### Collected data entries

== Segment start ==

(** * rpn-lang: the RPN controller interpreter (rpn-controller.cpp)

    A shallow embedding of the tokenizer, the value stack, the parameter
    validator, the two dictionaries and the runtime / compile-time
    evaluators of [RpnCncController], followed by the properties of the
    interpreter that the specification states about them. *)

From Stdlib Require Import ZArith Ascii String List Lia Bool.
From Stdlib Require Import Floats.SpecFloat.
From stdpp Require Import base option gmap strings list fin_maps pretty.

Import ListNotations.
Local Open Scope string_scope.
Local Open Scope Z_scope.

(** ** std::string and size_type *)

(** [std::string::size_type] is an unsigned 64-bit integer; positions are
    carried as [Z] and [npos] is its largest value. *)
Definition size_type := Z.
Definition npos : size_type := 18446744073709551615.

Definition size (s : string) : size_type := Z.of_nat (String.length s).

(** [s.find(c, 0)] scanning from index [i]: the index of the first
    occurrence of [c], or [npos]. *)
Fixpoint find_from (s : string) (c : ascii) (i : size_type) : size_type :=
  match s with
  | EmptyString => npos
  | String a s' => if Ascii.eqb a c then i else find_from s' c (i + 1)
  end.

Definition find (s : string) (c : ascii) : size_type := find_from s c 0.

== Segment end ==

### WHAT THIS TASK INVOLVES
Each entry above should be written again exactly.

### TASK ANSWER
(** * rpn-lang: the RPN controller interpreter (rpn-controller.cpp)

    A shallow embedding of the tokenizer, the value stack, the parameter
    validator, the two dictionaries and the runtime / compile-time
    evaluators of [RpnCncController], followed by the properties of the
    interpreter that the specification states about them. *)

From Stdlib Require Import ZArith Ascii String List Lia Bool.
From Stdlib Require Import Floats.SpecFloat.
From stdpp Require Import base option gmap strings list fin_maps pretty.

Import ListNotations.
Local Open Scope string_scope.
Local Open Scope Z_scope.

(** ** std::string and size_type *)

(** [std::string::size_type] is an unsigned 64-bit integer; positions are
    carried as [Z] and [npos] is its largest value. *)
Definition size_type := Z.
Definition npos : size_type := 18446744073709551615.

Definition size (s : string) : size_type := Z.of_nat (String.length s).

(** [s.find(c, 0)] scanning from index [i]: the index of the first
    occurrence of [c], or [npos]. *)
Fixpoint find_from (s : string) (c : ascii) (i : size_type) : size_type :=
  match s with
  | EmptyString => npos
  | String a s' => if Ascii.eqb a c then i else find_from s' c (i + 1)
  end.

Definition find (s : string) (c : ascii) : size_type := find_from s c 0.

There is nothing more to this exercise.